The output is the lines below from the one with "if el.(End_) =?" through the one with "Definition AckSendDelay : Z := 25000000.", both included, printed exactly and with no other line.
BEGIN Dataset entries
(* ===== verification/MinMax.v ===== *)
(** * Minimum and maximum helpers ([internal/utils/minmax.go])

    Go has one function per type; on values in range they are [Z.min] and
    [Z.max].  A [time.Time] and a [time.Duration] are nanoseconds. *)

From S2P Require Import Prelude.

Definition MaxPacketNumber (a b : Z) : Z := if b <? a then a else b.
Definition MinPacketNumber (a b : Z) : Z := if a <? b then a else b.
Definition MinByteCount (a b : Z) : Z := if a <? b then a else b.
Definition MaxByteCount (a b : Z) : Z := if b <? a then a else b.
Definition MaxUint64 (a b : Z) : Z := if a <? b then b else a.
Definition MinUint64 (a b : Z) : Z := if a <? b then a else b.
Definition MaxInt64 (a b : Z) : Z := if b <? a then a else b.
Definition MinInt64 (a b : Z) : Z := if a <? b then a else b.
Definition MaxDuration (a b : Z) : Z := if b <? a then a else b.
Definition MinDuration (a b : Z) : Z := if b <? a then b else a.
Definition AbsDuration (d : Z) : Z := if 0 <=? d then d else i64 (- d).
Definition MinTime (a b : Z) : Z := if b <? a then b else a.
Definition MaxTime (a b : Z) : Z := if b <? a then a else b.
(** [time.Duration(math.MaxInt64)] *)
Definition InfDuration : Z := 2 ^ 63 - 1.

Lemma MaxPacketNumber_max a b : MaxPacketNumber a b = Z.max a b.
Proof. unfold MaxPacketNumber. zcases; lia. Qed.
Lemma MinPacketNumber_min a b : MinPacketNumber a b = Z.min a b.
Proof. unfold MinPacketNumber. zcases; lia. Qed.
Lemma MinByteCount_min a b : MinByteCount a b = Z.min a b.
Proof. unfold MinByteCount. zcases; lia. Qed.
Lemma MaxByteCount_max a b : MaxByteCount a b = Z.max a b.
Proof. unfold MaxByteCount. zcases; lia. Qed.
Lemma MaxUint64_max a b : MaxUint64 a b = Z.max a b.
Proof. unfold MaxUint64. zcases; lia. Qed.
Lemma MinUint64_min a b : MinUint64 a b = Z.min a b.
Proof. unfold MinUint64. zcases; lia. Qed.
Lemma MaxInt64_max a b : MaxInt64 a b = Z.max a b.
Proof. unfold MaxInt64. zcases; lia. Qed.
Lemma MinInt64_min a b : MinInt64 a b = Z.min a b.
Proof. unfold MinInt64. zcases; lia. Qed.
Lemma MaxDuration_max a b : MaxDuration a b = Z.max a b.
Proof. unfold MaxDuration. zcases; lia. Qed.
Lemma MinDuration_min a b : MinDuration a b = Z.min a b.
Proof. unfold MinDuration. zcases; lia. Qed.
Lemma AbsDuration_abs d : - 2 ^ 63 < d < 2 ^ 63 -> AbsDuration d = Z.abs d.
Proof.
  intros Hd. unfold AbsDuration. zcases; [lia|]. unfold i64. rewrite Z.mod_small by lia. lia.
Qed.

Create Rewrite HintDb minmax.
#[export] Hint Rewrite MaxPacketNumber_max MinPacketNumber_min MinByteCount_min MaxByteCount_max
  MaxUint64_max MinUint64_min MaxInt64_max MinInt64_min MaxDuration_max MinDuration_min : minmax.
(* ===== verification/AckReceived.v ===== *)
(** * Received packets and the ACKs sent for them ([ackhandler])

    [received_packet_history.go] and [received_packet_handler.go]: the interval
    list of received packet numbers and the state machine that decides when an
    ACK frame is due.  Times are nanoseconds; the zero [time.Time] of the ACK
    alarm is [None]. *)

From S2P Require Import Prelude ByteOrder Protocol WireFrames WireAck WireAckProofs WireAckParse MinMax.

(** ** The interval list

    [utils.PacketIntervalList] from [Front] to [Back]. *)

Record PacketInterval : Type := mkInterval { Start : Z; End_ : Z }.

#[global] Instance PacketInterval_eq_dec : EqDecision PacketInterval.
Proof. solve_decision. Defined.

Definition MaxTrackedReceivedAckRanges : Z := 2500.
Definition TooManyOutstandingReceivedPackets : Z := 69.
Definition errTooManyOutstandingReceivedAckRanges : error :=
  QuicError TooManyOutstandingReceivedPackets "Too many outstanding received ACK ranges".

Module PacketHistory.

Record t : Type := mk { ranges : list PacketInterval; lowestInReceivedPacketNumbers : Z }.

Definition new : t := mk [] 0.

(** The loop from [Back] to [Front]; the list is the current element followed
    by its predecessors. *)
Fixpoint receivedLoop (p : Z) (els : list PacketInterval) : list PacketInterval :=
  match els with
  | [] => [mkInterval p p]
  | el :: prevs =>
      if (el.(Start) <=? p) && (p <=? el.(End_)) then els
      else
        let extended :=
          if el.(End_) =? u64 (p - 1) then Some (mkInterval el.(Start) p)
          else if el.(Start) =? u64 (p + 1) then Some (mkInterval p el.(End_))
          else None in
        match extended with
        | Some el' =>
            match prevs with
            | prev :: prevs' =>
                if u64 (prev.(End_) + 1) =? el'.(Start)
                then mkInterval prev.(Start) el'.(End_) :: prevs'
                else el' :: prevs
            | [] => [el']
            end
        | None =>
            if el.(End_) <? p then mkInterval p p :: els
            else el :: receivedLoop p prevs
        end
  end.

Definition ReceivedPacket (h : t) (p : Z) : t * option error :=
  if MaxTrackedReceivedAckRanges <=? Z.of_nat (length h.(ranges))
  then (h, Some errTooManyOutstandingReceivedAckRanges)
  else if (length h.(ranges) =? 0)%nat
  then (mk (h.(ranges) ++ [mkInterval p p]) h.(lowestInReceivedPacketNumbers), None)
  else (mk (reverse (receivedLoop p (reverse h.(ranges)))) h.(lowestInReceivedPacketNumbers), None).

(** The loop from [Front]; it stops at the first range above [p]. *)
Fixpoint deleteLoop (p : Z) (els : list PacketInterval) : list PacketInterval :=
  match els with
  | [] => []
  | el :: nextEls =>
      if (el.(Start) <=? p) && (p <? el.(End_))
      then mkInterval (u64 (p + 1)) el.(End_) :: deleteLoop p nextEls
      else if el.(End_) <=? p then deleteLoop p nextEls
      else els
  end.

Definition DeleteUpTo (h : t) (p : Z) : t :=
  mk (deleteLoop p h.(ranges)) (MaxPacketNumber h.(lowestInReceivedPacketNumbers) (u64 (p + 1))).

Definition GetAckRanges (h : t) : list AckRange :=
  map (fun el => mkRange el.(Start) el.(End_)) (reverse h.(ranges)).

Definition GetHighestAckRange (h : t) : AckRange :=
  match last h.(ranges) with
  | Some r => mkRange r.(Start) r.(End_)
  | None => mkRange 0 0
  end.

End PacketHistory.

(** ** The received packet handler *)

Definition errInvalidPacketNumber : error :=
  ErrorsNew "ReceivedPacketHandler: Invalid packet number".
Definition AckSendDelay : Z := 25000000.
Definition MaxPacketsReceivedBeforeAckSend : Z := 20.
Definition RetransmittablePacketsBeforeAck : Z := 2.

Module ReceivedPacketHandler.

Record t : Type := mk {
  largestObserved : Z;
  lowerLimit : Z;
  largestObservedReceivedTime : Z;
  packetHistory : PacketHistory.t;
  ackSendDelay : Z;
  packetsReceivedSinceLastAck : Z;
  retransmittablePacketsReceivedSinceLastAck : Z;
  ackQueued : bool;
  ackAlarm : option Z;
  lastAck : option AckFrame.t;
  version : Z;
  packets : Z
}.

Definition New (version : Z) : t :=
  mk 0 0 0 PacketHistory.new AckSendDelay 0 0 false None None version 0.

Definition GetStatistics (h : t) : Z := h.(packets).
Definition GetAlarmTimeout (h : t) : option Z := h.(ackAlarm).

(** The conditions that queue an ACK right away, in the order of the code. *)
Definition queueNow (h : t) (packetNumber packetsSince : Z) : bool :=
  let queued := h.(ackQueued) in
  let queued := match h.(lastAck) with None => true | Some _ => queued end in
  let queued :=
    if h.(version) <? Version39 then
      if MaxPacketsReceivedBeforeAckSend <=? packetsSince then true else queued
    else queued in
  match h.(lastAck) with
  | None => queued
  | Some ack =>
      let queued := if packetNumber <? ack.(AckFrame.LargestAcked) then true else queued in
      if ack.(AckFrame.LargestAcked) <? (PacketHistory.GetHighestAckRange h.(packetHistory)).(First)
      then true else queued
  end.

Definition maybeQueueAck (h : t) (packetNumber : Z) (shouldInstigateAck : bool) (now : Z) : t :=
  let packetsSince := i64 (h.(packetsReceivedSinceLastAck) + 1) in
  let retransSince :=
    if shouldInstigateAck then i64 (h.(retransmittablePacketsReceivedSinceLastAck) + 1)
    else h.(retransmittablePacketsReceivedSinceLastAck) in
  let queued := queueNow h packetNumber packetsSince in
  let '(queued, alarm) :=
    if negb queued && shouldInstigateAck then
      if RetransmittablePacketsBeforeAck <=? retransSince then (true, h.(ackAlarm))
      else (queued, match h.(ackAlarm) with
                    | None => Some (now + h.(ackSendDelay))
                    | Some a => Some a
                    end)
    else (queued, h.(ackAlarm)) in
  let alarm := if queued then None else alarm in
  mk h.(largestObserved) h.(lowerLimit) h.(largestObservedReceivedTime) h.(packetHistory)
    h.(ackSendDelay) packetsSince retransSince queued alarm h.(lastAck) h.(version) h.(packets).

Definition ReceivedPacket (h : t) (packetNumber : Z) (shouldInstigateAck : bool) (now : Z)
  : t * option error :=
  if packetNumber =? 0 then (h, Some errInvalidPacketNumber)
  else
    let packets' := u64 (h.(packets) + 1) in
    let '(largest, time) :=
      if h.(largestObserved) <? packetNumber then (packetNumber, now)
      else (h.(largestObserved), h.(largestObservedReceivedTime)) in
    let h1 hist := mk largest h.(lowerLimit) time hist h.(ackSendDelay)
      h.(packetsReceivedSinceLastAck) h.(retransmittablePacketsReceivedSinceLastAck)
      h.(ackQueued) h.(ackAlarm) h.(lastAck) h.(version) packets' in
    if packetNumber <=? h.(lowerLimit) then (h1 h.(packetHistory), None)
    else
      match PacketHistory.ReceivedPacket h.(packetHistory) packetNumber with
      | (hist, Some err) => (h1 hist, Some err)
      | (hist, None) => (maybeQueueAck (h1 hist) packetNumber shouldInstigateAck now, None)
      end.

Definition SetLowerLimit (h : t) (p : Z) : t :=
  mk h.(largestObserved) p h.(largestObservedReceivedTime) (PacketHistory.DeleteUpTo h.(packetHistory) p)
    h.(ackSendDelay) h.(packetsReceivedSinceLastAck) h.(retransmittablePacketsReceivedSinceLastAck)
    h.(ackQueued) h.(ackAlarm) h.(lastAck) h.(version) h.(packets).

(** [!h.ackQueued && (h.ackAlarm.IsZero() || h.ackAlarm.After(now))] *)
Definition notDue (h : t) (now : Z) : bool :=
  negb h.(ackQueued) && match h.(ackAlarm) with None => true | Some a => now <? a end.

(** [ackRanges[len(ackRanges)-1]] panics when no range is left. *)
Definition GetAckFrame (h : t) (now : Z) : res (t * option AckFrame.t) :=
  if notDue h now then Ok (h, None)
  else
    let ackRanges := PacketHistory.GetAckRanges h.(packetHistory) in
    match last ackRanges with
    | None => Panic
    | Some lowest =>
        let ack := AckFrame.mk 0 h.(largestObserved) lowest.(First)
                     (if (1 <? length ackRanges)%nat then ackRanges else [])
                     h.(largestObservedReceivedTime) 0 in
        Ok (mk h.(largestObserved) h.(lowerLimit) h.(largestObservedReceivedTime) h.(packetHistory)
              h.(ackSendDelay) 0 0 false None (Some ack) h.(version) h.(packets), Some ack)
    end.

Definition GetClosePathFrame (h : t) : res ClosePathFrame.t :=
  let ackRanges := PacketHistory.GetAckRanges h.(packetHistory) in
  match last ackRanges with
  | None => Panic
  | Some lowest =>
      Ok (ClosePathFrame.mk 0 h.(largestObserved) lowest.(First)
            (if (1 <? length ackRanges)%nat then ackRanges else []))
  end.

End ReceivedPacketHandler.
END Dataset entries
Solution for this problem.
          if el.(End_) =? u64 (p - 1) then Some (mkInterval el.(Start) p)
          else if el.(Start) =? u64 (p + 1) then Some (mkInterval p el.(End_))
          else None in
        match extended with
        | Some el' =>
            match prevs with
            | prev :: prevs' =>
                if u64 (prev.(End_) + 1) =? el'.(Start)
                then mkInterval prev.(Start) el'.(End_) :: prevs'
                else el' :: prevs
            | [] => [el']
            end
        | None =>
            if el.(End_) <? p then mkInterval p p :: els
            else el :: receivedLoop p prevs
        end
  end.

Definition ReceivedPacket (h : t) (p : Z) : t * option error :=
  if MaxTrackedReceivedAckRanges <=? Z.of_nat (length h.(ranges))
  then (h, Some errTooManyOutstandingReceivedAckRanges)
  else if (length h.(ranges) =? 0)%nat
  then (mk (h.(ranges) ++ [mkInterval p p]) h.(lowestInReceivedPacketNumbers), None)
  else (mk (reverse (receivedLoop p (reverse h.(ranges)))) h.(lowestInReceivedPacketNumbers), None).

(** The loop from [Front]; it stops at the first range above [p]. *)
Fixpoint deleteLoop (p : Z) (els : list PacketInterval) : list PacketInterval :=
  match els with
  | [] => []
  | el :: nextEls =>
      if (el.(Start) <=? p) && (p <? el.(End_))
      then mkInterval (u64 (p + 1)) el.(End_) :: deleteLoop p nextEls
      else if el.(End_) <=? p then deleteLoop p nextEls
      else els
  end.

Definition DeleteUpTo (h : t) (p : Z) : t :=
  mk (deleteLoop p h.(ranges)) (MaxPacketNumber h.(lowestInReceivedPacketNumbers) (u64 (p + 1))).

Definition GetAckRanges (h : t) : list AckRange :=
  map (fun el => mkRange el.(Start) el.(End_)) (reverse h.(ranges)).

Definition GetHighestAckRange (h : t) : AckRange :=
  match last h.(ranges) with
  | Some r => mkRange r.(Start) r.(End_)
  | None => mkRange 0 0
  end.

End PacketHistory.

(** ** The received packet handler *)

Definition errInvalidPacketNumber : error :=
  ErrorsNew "ReceivedPacketHandler: Invalid packet number".
Definition AckSendDelay : Z := 25000000.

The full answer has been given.